My approach is holistic, culturally affirming, and fiercely compassionate
Individual and community care with me isn’t about fixing you—it’s about holding space for your truth, your rage, your softness, and everything in between.
I’m not just here to listen—I’m here to help you see yourself through a lens of compassion, cultura, and wholeness.
This work has transformed my own motherhood. When stress hits (and it often does), I’ve learned to pause, breathe, and respond with care—not perfection. My toddler is already mimicking those deep breaths and self-kindness. That’s the power of this work.

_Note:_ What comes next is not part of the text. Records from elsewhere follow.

(* ===== verification/SkipList.v ===== *)
(** * SkipList: leveldb's db/skiplist.h and the generator of util/random.h

    The nodes lie in a heap: a map from addresses to a key and one link per
    level.  [head_] is address 0.  The comparator may fail an assertion, so it
    returns an [outcome], and so do the operations. *)

From Stdlib.Strings Require Import Byte.
From S2P Require Import Prelude.

(** ** util/random.h *)

Definition make_Random (s : Z) : Z :=
  let seed_ := Z.land s 0x7fffffff in
  if (seed_ =? 0) || (seed_ =? 2147483647) then 1 else seed_.

(** [Next]: the new [seed_], which is also the result *)
Definition Random_Next (seed_ : Z) : Z :=
  let M := 2147483647 in
  let product := u64 (seed_ * 16807) in
  let seed_ := u32 (Z.shiftr product 31 + Z.land product M) in
  if M <? seed_ then seed_ - M else seed_.

Definition Uniform (seed_ n : Z) : Z * Z := let s := Random_Next seed_ in (s, s mod n).
Definition OneIn (seed_ n : Z) : Z * bool := let s := Random_Next seed_ in (s, s mod n =? 0).

(** the reduction computes the product modulo [2^31 - 1] *)
Lemma Random_Next_spec seed :
  0 < seed < 2147483647 ->
  Random_Next seed = (seed * 16807) mod 2147483647 /\ 0 < Random_Next seed < 2147483647.
Proof.
  intros Hs. unfold Random_Next. rewrite u64_small by lia.
  set (p := seed * 16807).
  assert (Z.land p 2147483647 = p mod 2147483648) as -> by (apply (Z.land_ones p 31); lia).
  rewrite Z.shiftr_div_pow2 by lia. change (2 ^ 31) with 2147483648.
  pose proof (Z.div_mod p 2147483648 ltac:(lia)) as Hd. pose proof (Z.mod_pos_bound p 2147483648 ltac:(lia)).
  assert (0 <= p / 2147483648 < 16807) by (split; [apply Z.div_pos; lia|apply Z.div_lt_upper_bound; lia]).
  rewrite u32_small by lia. set (q := p / 2147483648) in *. set (r := p mod 2147483648) in *.
  assert (Hm : p mod 2147483647 = if 2147483647 <? q + r then q + r - 2147483647 else q + r).
  { assert (Hne : q + r <> 2147483647).
    { intros E. assert (p = 2147483647 * (q + 1)) as Ep by lia. subst p.
      (* 2^31 - 1 is a prime larger than both factors *)
      assert (Hg : Z.gcd 16807 2147483647 = 1) by reflexivity.
      assert ((2147483647 | 16807 * seed)) as Hdiv by (exists (q + 1); lia).
      apply Z.gauss in Hdiv; [|by rewrite Z.gcd_comm]. apply Z.divide_pos_le in Hdiv; lia. }
    zcases; symmetry; [apply (Z.mod_unique p _ (q + 1))|apply (Z.mod_unique p _ q)]; lia. }
  rewrite Hm. split; [done|].
  assert (p mod 2147483647 <> 0); [|rewrite Hm in *; zcases; lia].
  intros E. apply Z.mod_divide in E; [|done]. subst p. rewrite Z.mul_comm in E.
  apply Z.gauss in E; [|done]. apply Z.divide_pos_le in E; lia.
Qed.

(** ** The list *)

Definition kMaxHeight : nat := 12.
Definition kBranching : Z := 4.

Record Node (K : Type) := { nkey : option K; next_ : list (option nat) }.
Arguments nkey {K} _.
Arguments next_ {K} _.
Arguments Build_Node {K} _ _.

(** [free] is the next address the arena gives *)
Record SkipList (K : Type) := {
  nodes : gmap nat (Node K); free : nat; max_height_ : nat; rnd_ : Z }.
Arguments nodes {K} _.
Arguments free {K} _.
Arguments max_height_ {K} _.
Arguments rnd_ {K} _.
Arguments Build_SkipList {K} _ _ _ _.

Definition head_ : nat := 0.

Section skiplist.
Context {K : Type}.
Variable compare_ : K -> K -> outcome Z.
Implicit Types (s : SkipList K) (key : K).

Definition with_nodes s (m : gmap nat (Node K)) : SkipList K :=
  Build_SkipList m (free s) (max_height_ s) (rnd_ s).

(** the constructor: a head without a key, as tall as can be *)
Definition make_SkipList : SkipList K :=
  Build_SkipList {[head_ := Build_Node None (replicate kMaxHeight None)]} 1 1 (make_Random 0xdeadbeef).

Definition get_node s (x : nat) : outcome (Node K) :=
  match nodes s !! x with Some nd => Done nd | None => Undefined end.
Definition node_key s (x : nat) : outcome K :=
  nd ← get_node s x; match nkey nd with Some k => Done k | None => Undefined end.
Definition Next s (x n : nat) : outcome (option nat) :=
  nd ← get_node s x; match next_ nd !! n with Some p => Done p | None => Undefined end.
Definition SetNext s (x n : nat) (p : option nat) : outcome (SkipList K) :=
  nd ← get_node s x;
  if (n <? length (next_ nd))%nat
  then Done (with_nodes s (<[x := Build_Node (nkey nd) (<[n := p]> (next_ nd))]> (nodes s)))
  else Undefined.

(** [NewNode]: its links are not initialised; they are read only once set *)
Definition NewNode s key (height : nat) : SkipList K * nat :=
  (Build_SkipList (<[free s := Build_Node (Some key) (replicate height None)]> (nodes s))
     (S (free s)) (max_height_ s) (rnd_ s), free s).

Fixpoint RandomHeight_loop (rounds height : nat) (seed : Z) : nat * Z :=
  match rounds with
  | O => (height, seed)
  | S rounds' =>
      let seed := Random_Next seed in
      if seed mod kBranching =? 0 then RandomHeight_loop rounds' (S height) seed else (height, seed)
  end.
(** the loop ends at [kMaxHeight] *)
Definition RandomHeight s : nat * Z := RandomHeight_loop (kMaxHeight - 1) 1 (rnd_ s).

Definition Equal (a b : K) : outcome bool := r ← compare_ a b; Done (r =? 0).

Definition KeyIsAfterNode s key (n : option nat) : outcome bool :=
  match n with
  | None => Done false
  | Some x => k ← node_key s x; r ← compare_ k key; Done (r <? 0)
  end.

(** a round goes to the right or down *)
Definition search_fuel s : nat := size (nodes s) + max_height_ s.

(** the result, and [prev] as far as it was filled *)
Fixpoint FindGreaterOrEqual_loop (fuel : nat) s key (x level : nat) (prev : list (option nat))
    : outcome (option nat * list (option nat)) :=
  match fuel with
  | O => Hangs
  | S fuel' =>
      next ← Next s x level;
      after ← KeyIsAfterNode s key next;
      if after : bool then FindGreaterOrEqual_loop fuel' s key (default head_ next) level prev
      else
        let prev := <[level := Some x]> prev in
        match level with
        | O => Done (next, prev)
        | S level' => FindGreaterOrEqual_loop fuel' s key x level' prev
        end
  end.
Definition FindGreaterOrEqual s key (prev : list (option nat)) : outcome (option nat * list (option nat)) :=
  FindGreaterOrEqual_loop (search_fuel s) s key head_ (max_height_ s - 1) prev.

Fixpoint FindLessThan_loop (fuel : nat) s key (x level : nat) : outcome nat :=
  match fuel with
  | O => Hangs
  | S fuel' =>
      before ← (if bool_decide (x = head_) then Done true
                else k ← node_key s x; r ← compare_ k key; Done (r <? 0));
      _ ← c_assert before;
      next ← Next s x level;
      stop ← (match next with
              | None => Done true
              | Some y => k ← node_key s y; r ← compare_ k key; Done (0 <=? r)
              end);
      if stop : bool then
        match level with
        | O => Done x
        | S level' => FindLessThan_loop fuel' s key x level'
        end
      else FindLessThan_loop fuel' s key (default head_ next) level
  end.
Definition FindLessThan s key : outcome nat :=
  FindLessThan_loop (search_fuel s) s key head_ (max_height_ s - 1).

Fixpoint FindLast_loop (fuel : nat) s (x level : nat) : outcome nat :=
  match fuel with
  | O => Hangs
  | S fuel' =>
      next ← Next s x level;
      match next, level with
      | None, O => Done x
      | None, S level' => FindLast_loop fuel' s x level'
      | Some y, _ => FindLast_loop fuel' s y level
      end
  end.
Definition FindLast s : outcome nat := FindLast_loop (search_fuel s) s head_ (max_height_ s - 1).

(** [for (int i = from; i < to; i++) prev[i] = head_] *)
Definition fill_prev (prev : list (option nat)) (from to : nat) : list (option nat) :=
  imap (fun i p => if (from <=? i)%nat && (i <? to)%nat then Some head_ else p) prev.

(** the last loop of [Insert], [n] levels left from [i] on *)
Fixpoint link_loop (n i : nat) (prev : list (option nat)) (x : nat) s : outcome (SkipList K) :=
  match n with
  | O => Done s
  | S n' =>
      p ← (match prev !! i with Some (Some p) => Done p | _ => Undefined end);
      nx ← Next s p i;
      s ← SetNext s x i nx;
      s ← SetNext s p i (Some x);
      link_loop n' (S i) prev x s
  end.

Definition Insert key s : outcome (SkipList K) :=
  '(x, prev) ← FindGreaterOrEqual s key (replicate kMaxHeight None);
  fresh ← (match x with
           | None => Done true
           | Some x => k ← node_key s x; e ← Equal key k; Done (negb e)
           end);
  _ ← c_assert fresh;
  let (height, seed) := RandomHeight s in
  let prev := fill_prev prev (max_height_ s) height in
  let s := Build_SkipList (nodes s) (free s) (Nat.max (max_height_ s) height) seed in
  let (s, x) := NewNode s key height in
  link_loop height 0 prev x s.

Definition Contains key s : outcome bool :=
  '(x, _) ← FindGreaterOrEqual s key [];
  match x with
  | None => Done false
  | Some x => k ← node_key s x; Equal key k
  end.

(** *** The iterator: the node it is at *)

Definition Valid (it : option nat) : bool := bool_decide (is_Some it).
Definition at_node (it : option nat) : outcome nat := match it with Some x => Done x | None => Asserted end.
Definition iter_key s (it : option nat) : outcome K := x ← at_node it; node_key s x.
Definition iter_Next s (it : option nat) : outcome (option nat) := x ← at_node it; Next s x 0.
Definition iter_Prev s (it : option nat) : outcome (option nat) :=
  x ← at_node it;
  k ← node_key s x;
  y ← FindLessThan s k;
  Done (if bool_decide (y = head_) then None else Some y).
Definition Seek s (target : K) : outcome (option nat) := '(x, _) ← FindGreaterOrEqual s target []; Done x.
Definition SeekToFirst s : outcome (option nat) := Next s head_ 0.
Definition SeekToLast s : outcome (option nat) :=
  y ← FindLast s; Done (if bool_decide (y = head_) then None else Some y).

(** ** Shape and links of the heap *)

Definition shape s (x : nat) : option (option K * nat) :=
  (fun nd => (nkey nd, length (next_ nd))) <$> nodes s !! x.
Definition height s (x : nat) : nat := match shape s x with Some (_, h) => h | None => O end.
Definition nxt s (x i : nat) : option (option nat) := nodes s !! x ≫= fun nd => next_ nd !! i.

Lemma node_key_shape s x k h : shape s x = Some (Some k, h) -> node_key s x = Done k.
Proof.
  unfold shape, node_key, get_node. destruct (nodes s !! x) as [nd|]; [|done]. simpl. by intros [= -> _].
Qed.

Lemma Next_nxt s x i p : nxt s x i = Some p -> Next s x i = Done p.
Proof.
  unfold nxt, Next, get_node. destruct (nodes s !! x) as [nd|]; [|done]. simpl. by intros ->.
Qed.

Definition same_shape s s' : Prop :=
  (forall x, shape s' x = shape s x) /\ size (nodes s') = size (nodes s) /\
  free s' = free s /\ max_height_ s' = max_height_ s /\ rnd_ s' = rnd_ s.

Lemma same_shape_refl s : same_shape s s.
Proof. done. Qed.
Lemma same_shape_trans s1 s2 s3 : same_shape s1 s2 -> same_shape s2 s3 -> same_shape s1 s3.
Proof. intros (A & B & C & D & E) (A' & B' & C' & D' & E'). repeat split; congruence. Qed.
Lemma same_height s s' x : same_shape s s' -> height s' x = height s x.
Proof. intros (A & _). unfold height. by rewrite A. Qed.

Lemma SetNext_spec s x i p :
  (i < height s x)%nat ->
  exists s', SetNext s x i p = Done s' /\ same_shape s s' /\
    forall y j, nxt s' y j = if decide (y = x /\ j = i) then Some p else nxt s y j.
Proof.
  unfold height, shape, SetNext, get_node. destruct (nodes s !! x) as [nd|] eqn:E; simpl; [|lia].
  intros Hi. rewrite (proj2 (Nat.ltb_lt _ _) Hi). eexists. split; [done|]. split.
  - split; [|split; [|done]].
    + intros y. unfold shape. simpl. destruct (decide (y = x)) as [->|].
      * rewrite lookup_insert_eq, E. simpl. by rewrite length_insert.
      * by rewrite lookup_insert_ne.
    + simpl. by rewrite map_size_insert, E.
  - intros y j. unfold nxt. simpl. destruct (decide (y = x)) as [->|].
    + rewrite lookup_insert_eq, E. simpl. destruct (decide (j = i)) as [->|].
      * rewrite decide_True by done. by apply list_lookup_insert_eq.
      * rewrite decide_False by tauto. by apply list_lookup_insert_ne.
    + rewrite lookup_insert_ne by done. by rewrite decide_False by tauto.
Qed.
End skiplist.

That’s generational healing. That’s what I want for you too.
But the pressure, the guilt, the silence, it nearly broke me.
What I’ve learned is this: our pain isn’t just personal. It’s collective. It’s generational. It’s systemic.
We are mothering within systems that weren’t built with us in mind. Systems that value productivity over rest, perfection over presence, and silence over truth. And still, as mujeres, as mothers, we rise.
This work isn’t about fixing yourself.
It’s about unlearning what never belonged to you and reclaiming what always has: your voice, your rest, your power.
Because madres like us deserve more than survival. We deserve healing, care, and joy, together.
Like many first-gen, Latina daughters, I was raised to stay calladita, be responsible, and carry it all. And when I became a mom, I tried to do the same.